Work required: Find the line with "(email_taken (us_Email user) (ud_users db)" and the line with "rewrite Hs2, Hs1." in the entries below; output exactly those two lines, every line between them, and no others.

Source records:
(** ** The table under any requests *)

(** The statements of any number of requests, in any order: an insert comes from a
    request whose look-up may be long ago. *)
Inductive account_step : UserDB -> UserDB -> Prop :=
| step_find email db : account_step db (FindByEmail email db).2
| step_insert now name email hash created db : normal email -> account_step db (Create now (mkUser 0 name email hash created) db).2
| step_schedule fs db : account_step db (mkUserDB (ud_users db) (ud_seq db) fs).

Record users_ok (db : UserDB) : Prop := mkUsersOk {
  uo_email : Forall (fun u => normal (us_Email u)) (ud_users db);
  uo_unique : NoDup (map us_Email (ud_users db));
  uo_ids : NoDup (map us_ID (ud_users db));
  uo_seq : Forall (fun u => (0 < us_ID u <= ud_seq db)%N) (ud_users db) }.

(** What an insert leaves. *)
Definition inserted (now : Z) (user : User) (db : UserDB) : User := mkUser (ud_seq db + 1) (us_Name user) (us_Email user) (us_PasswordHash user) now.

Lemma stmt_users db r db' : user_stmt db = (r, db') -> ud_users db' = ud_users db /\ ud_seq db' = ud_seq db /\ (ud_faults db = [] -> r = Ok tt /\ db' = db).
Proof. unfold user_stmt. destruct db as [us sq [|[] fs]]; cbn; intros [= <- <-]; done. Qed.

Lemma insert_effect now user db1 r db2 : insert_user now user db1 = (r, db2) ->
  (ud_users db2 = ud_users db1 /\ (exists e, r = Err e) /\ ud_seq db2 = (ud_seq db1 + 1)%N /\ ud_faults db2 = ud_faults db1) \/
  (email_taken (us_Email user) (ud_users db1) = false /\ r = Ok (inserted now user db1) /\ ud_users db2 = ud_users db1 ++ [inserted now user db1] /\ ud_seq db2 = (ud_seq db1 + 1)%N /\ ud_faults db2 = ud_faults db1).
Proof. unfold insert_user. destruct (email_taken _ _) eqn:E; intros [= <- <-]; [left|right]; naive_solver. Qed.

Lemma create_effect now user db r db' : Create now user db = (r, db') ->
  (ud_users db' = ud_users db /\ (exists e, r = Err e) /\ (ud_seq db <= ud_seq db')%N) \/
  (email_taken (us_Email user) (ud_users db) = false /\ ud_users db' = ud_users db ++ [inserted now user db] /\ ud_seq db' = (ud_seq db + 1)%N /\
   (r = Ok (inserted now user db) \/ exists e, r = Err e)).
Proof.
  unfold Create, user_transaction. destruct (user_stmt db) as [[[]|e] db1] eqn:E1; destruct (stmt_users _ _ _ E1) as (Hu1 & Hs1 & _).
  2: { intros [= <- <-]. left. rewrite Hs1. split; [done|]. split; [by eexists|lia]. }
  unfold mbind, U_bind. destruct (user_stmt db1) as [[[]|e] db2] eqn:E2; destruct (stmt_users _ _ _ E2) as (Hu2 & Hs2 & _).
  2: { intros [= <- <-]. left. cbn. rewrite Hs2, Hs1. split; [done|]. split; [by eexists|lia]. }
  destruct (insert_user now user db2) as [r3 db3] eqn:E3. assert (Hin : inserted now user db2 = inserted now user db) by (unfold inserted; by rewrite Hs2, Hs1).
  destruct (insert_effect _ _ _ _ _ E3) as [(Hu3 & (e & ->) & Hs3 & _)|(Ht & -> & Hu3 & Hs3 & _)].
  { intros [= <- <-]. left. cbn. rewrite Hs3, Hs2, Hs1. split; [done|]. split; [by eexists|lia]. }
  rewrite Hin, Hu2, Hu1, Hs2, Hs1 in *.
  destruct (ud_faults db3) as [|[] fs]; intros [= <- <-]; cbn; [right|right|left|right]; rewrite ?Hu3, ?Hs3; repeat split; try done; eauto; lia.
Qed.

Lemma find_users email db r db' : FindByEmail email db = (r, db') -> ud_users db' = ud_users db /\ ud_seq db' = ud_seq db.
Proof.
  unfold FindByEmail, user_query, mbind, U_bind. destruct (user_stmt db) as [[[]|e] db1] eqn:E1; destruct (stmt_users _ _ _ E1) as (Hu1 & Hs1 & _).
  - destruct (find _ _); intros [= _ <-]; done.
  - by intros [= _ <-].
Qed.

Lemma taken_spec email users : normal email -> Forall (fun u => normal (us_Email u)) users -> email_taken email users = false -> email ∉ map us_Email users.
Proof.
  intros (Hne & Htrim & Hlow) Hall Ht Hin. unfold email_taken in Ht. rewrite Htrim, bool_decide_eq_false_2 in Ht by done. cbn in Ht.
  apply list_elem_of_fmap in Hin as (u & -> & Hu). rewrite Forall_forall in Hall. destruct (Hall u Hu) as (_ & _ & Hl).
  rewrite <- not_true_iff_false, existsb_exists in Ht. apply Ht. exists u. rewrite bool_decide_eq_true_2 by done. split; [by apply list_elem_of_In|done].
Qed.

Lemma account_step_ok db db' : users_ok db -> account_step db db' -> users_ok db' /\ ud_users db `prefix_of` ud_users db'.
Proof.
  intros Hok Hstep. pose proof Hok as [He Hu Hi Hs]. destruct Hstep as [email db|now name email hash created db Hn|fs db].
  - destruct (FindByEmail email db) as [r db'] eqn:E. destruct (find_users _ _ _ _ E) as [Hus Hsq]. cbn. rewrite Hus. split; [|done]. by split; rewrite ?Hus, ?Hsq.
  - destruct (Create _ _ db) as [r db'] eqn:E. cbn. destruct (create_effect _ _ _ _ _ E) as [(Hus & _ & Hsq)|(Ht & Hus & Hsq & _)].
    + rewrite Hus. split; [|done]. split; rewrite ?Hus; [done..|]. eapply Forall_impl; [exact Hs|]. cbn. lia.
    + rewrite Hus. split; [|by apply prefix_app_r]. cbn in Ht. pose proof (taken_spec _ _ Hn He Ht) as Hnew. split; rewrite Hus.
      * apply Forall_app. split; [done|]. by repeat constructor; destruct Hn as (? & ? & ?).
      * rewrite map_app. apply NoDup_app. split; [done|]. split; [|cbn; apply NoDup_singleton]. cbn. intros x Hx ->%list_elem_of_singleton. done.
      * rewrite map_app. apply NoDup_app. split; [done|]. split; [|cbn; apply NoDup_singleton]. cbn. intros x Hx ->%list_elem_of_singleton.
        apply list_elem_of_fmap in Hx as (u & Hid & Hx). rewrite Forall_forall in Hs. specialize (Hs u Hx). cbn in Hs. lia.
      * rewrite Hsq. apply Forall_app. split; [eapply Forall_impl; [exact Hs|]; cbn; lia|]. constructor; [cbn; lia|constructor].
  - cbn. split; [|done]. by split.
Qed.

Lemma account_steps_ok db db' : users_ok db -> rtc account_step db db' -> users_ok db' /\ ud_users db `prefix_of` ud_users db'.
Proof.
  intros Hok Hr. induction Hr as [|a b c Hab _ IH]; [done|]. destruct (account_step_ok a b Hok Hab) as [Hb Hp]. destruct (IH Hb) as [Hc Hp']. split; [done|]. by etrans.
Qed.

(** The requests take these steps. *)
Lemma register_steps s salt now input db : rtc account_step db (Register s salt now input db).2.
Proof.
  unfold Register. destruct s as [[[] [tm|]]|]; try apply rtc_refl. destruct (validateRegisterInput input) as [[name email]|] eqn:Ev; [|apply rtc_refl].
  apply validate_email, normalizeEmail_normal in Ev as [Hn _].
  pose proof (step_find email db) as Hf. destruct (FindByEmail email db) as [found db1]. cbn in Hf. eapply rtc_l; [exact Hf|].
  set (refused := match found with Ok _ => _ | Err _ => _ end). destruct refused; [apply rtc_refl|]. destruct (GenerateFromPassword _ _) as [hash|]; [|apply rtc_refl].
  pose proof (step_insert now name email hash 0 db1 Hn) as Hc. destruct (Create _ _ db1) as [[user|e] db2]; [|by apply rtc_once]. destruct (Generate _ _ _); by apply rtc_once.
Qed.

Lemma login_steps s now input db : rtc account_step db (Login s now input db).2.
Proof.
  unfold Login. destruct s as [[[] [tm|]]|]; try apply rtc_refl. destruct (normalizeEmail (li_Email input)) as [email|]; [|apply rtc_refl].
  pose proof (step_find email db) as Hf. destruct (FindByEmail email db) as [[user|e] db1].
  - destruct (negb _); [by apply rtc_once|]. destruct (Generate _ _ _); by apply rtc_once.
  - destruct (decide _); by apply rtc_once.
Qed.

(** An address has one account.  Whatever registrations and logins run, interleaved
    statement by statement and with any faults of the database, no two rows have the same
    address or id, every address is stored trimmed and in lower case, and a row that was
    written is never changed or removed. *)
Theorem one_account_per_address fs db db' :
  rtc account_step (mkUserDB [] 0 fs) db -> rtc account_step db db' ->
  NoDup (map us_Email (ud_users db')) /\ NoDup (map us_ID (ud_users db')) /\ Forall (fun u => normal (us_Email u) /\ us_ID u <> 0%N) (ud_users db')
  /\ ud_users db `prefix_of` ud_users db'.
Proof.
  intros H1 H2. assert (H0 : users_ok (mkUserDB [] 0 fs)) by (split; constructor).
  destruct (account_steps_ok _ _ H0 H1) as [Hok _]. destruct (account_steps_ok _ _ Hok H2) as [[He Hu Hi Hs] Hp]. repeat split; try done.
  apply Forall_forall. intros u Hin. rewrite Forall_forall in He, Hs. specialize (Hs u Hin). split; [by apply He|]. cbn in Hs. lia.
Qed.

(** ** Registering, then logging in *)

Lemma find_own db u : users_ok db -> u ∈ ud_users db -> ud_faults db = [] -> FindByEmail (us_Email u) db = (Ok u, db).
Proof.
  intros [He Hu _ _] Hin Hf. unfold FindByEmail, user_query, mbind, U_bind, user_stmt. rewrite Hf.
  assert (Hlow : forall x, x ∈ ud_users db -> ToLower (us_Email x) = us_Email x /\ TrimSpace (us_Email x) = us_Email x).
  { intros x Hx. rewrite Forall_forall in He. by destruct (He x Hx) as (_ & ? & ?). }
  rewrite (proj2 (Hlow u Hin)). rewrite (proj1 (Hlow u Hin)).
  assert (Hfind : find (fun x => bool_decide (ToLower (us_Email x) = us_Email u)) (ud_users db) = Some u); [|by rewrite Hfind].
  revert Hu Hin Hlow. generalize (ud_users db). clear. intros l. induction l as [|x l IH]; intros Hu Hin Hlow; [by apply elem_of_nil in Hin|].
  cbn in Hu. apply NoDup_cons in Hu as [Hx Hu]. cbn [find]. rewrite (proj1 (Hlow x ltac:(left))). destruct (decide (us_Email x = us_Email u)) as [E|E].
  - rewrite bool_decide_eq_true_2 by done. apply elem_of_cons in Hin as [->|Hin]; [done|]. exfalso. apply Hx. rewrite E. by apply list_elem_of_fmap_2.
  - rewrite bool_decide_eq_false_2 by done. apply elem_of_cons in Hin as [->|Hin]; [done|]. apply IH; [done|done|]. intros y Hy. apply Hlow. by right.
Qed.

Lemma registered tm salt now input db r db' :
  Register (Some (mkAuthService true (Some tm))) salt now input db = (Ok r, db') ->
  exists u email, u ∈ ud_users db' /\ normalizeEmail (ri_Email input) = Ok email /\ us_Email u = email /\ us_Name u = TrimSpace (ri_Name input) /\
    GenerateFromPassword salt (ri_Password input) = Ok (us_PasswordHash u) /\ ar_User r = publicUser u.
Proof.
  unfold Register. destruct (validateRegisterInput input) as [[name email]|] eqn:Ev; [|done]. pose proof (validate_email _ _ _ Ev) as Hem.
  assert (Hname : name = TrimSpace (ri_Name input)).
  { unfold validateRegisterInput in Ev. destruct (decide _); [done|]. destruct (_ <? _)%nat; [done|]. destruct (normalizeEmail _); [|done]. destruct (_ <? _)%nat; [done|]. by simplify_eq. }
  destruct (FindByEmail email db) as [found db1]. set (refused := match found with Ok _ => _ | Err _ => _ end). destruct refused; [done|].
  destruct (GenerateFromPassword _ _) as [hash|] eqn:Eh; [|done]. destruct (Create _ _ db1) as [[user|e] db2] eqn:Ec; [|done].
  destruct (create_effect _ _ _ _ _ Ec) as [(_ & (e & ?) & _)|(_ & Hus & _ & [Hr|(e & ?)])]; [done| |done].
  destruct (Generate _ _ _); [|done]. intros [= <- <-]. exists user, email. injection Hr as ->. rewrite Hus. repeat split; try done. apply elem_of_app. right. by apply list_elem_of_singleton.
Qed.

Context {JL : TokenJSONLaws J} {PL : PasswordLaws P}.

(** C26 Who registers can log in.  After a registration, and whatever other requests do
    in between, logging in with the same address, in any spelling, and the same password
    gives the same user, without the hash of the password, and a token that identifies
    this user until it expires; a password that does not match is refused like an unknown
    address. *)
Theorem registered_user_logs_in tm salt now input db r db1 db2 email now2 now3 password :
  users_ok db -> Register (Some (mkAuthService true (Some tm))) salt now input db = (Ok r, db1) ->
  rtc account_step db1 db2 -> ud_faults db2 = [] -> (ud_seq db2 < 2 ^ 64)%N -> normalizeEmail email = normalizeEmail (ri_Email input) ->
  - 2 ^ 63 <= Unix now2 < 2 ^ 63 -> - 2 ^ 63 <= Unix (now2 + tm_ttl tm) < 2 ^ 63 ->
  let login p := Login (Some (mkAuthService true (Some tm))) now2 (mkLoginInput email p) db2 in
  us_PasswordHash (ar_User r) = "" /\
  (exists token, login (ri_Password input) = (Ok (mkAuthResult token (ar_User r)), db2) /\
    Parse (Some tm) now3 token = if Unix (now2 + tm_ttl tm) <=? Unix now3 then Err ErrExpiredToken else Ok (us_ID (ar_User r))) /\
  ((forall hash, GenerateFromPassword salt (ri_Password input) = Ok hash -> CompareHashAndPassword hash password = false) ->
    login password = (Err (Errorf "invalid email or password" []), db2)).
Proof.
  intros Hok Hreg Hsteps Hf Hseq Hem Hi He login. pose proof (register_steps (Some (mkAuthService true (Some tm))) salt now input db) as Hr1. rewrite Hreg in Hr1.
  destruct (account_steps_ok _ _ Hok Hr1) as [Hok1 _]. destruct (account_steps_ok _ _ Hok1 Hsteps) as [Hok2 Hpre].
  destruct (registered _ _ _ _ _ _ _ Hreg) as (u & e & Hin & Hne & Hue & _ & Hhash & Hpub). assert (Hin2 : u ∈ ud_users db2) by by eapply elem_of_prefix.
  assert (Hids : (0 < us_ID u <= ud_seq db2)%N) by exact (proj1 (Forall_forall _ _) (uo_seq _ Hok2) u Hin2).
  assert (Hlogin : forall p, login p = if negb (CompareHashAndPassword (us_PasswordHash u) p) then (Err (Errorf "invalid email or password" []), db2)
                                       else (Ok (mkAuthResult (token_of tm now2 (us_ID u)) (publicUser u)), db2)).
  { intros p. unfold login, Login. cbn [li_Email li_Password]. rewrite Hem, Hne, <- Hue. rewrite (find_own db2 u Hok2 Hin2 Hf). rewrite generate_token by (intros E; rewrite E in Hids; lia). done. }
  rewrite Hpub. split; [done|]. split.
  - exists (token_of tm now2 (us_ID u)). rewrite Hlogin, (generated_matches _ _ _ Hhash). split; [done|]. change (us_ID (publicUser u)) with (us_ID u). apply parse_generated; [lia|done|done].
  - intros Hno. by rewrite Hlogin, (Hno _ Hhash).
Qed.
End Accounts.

Task response:
  (email_taken (us_Email user) (ud_users db) = false /\ ud_users db' = ud_users db ++ [inserted now user db] /\ ud_seq db' = (ud_seq db + 1)%N /\
   (r = Ok (inserted now user db) \/ exists e, r = Err e)).
Proof.
  unfold Create, user_transaction. destruct (user_stmt db) as [[[]|e] db1] eqn:E1; destruct (stmt_users _ _ _ E1) as (Hu1 & Hs1 & _).
  2: { intros [= <- <-]. left. rewrite Hs1. split; [done|]. split; [by eexists|lia]. }
  unfold mbind, U_bind. destruct (user_stmt db1) as [[[]|e] db2] eqn:E2; destruct (stmt_users _ _ _ E2) as (Hu2 & Hs2 & _).
  2: { intros [= <- <-]. left. cbn. rewrite Hs2, Hs1. split; [done|]. split; [by eexists|lia]. }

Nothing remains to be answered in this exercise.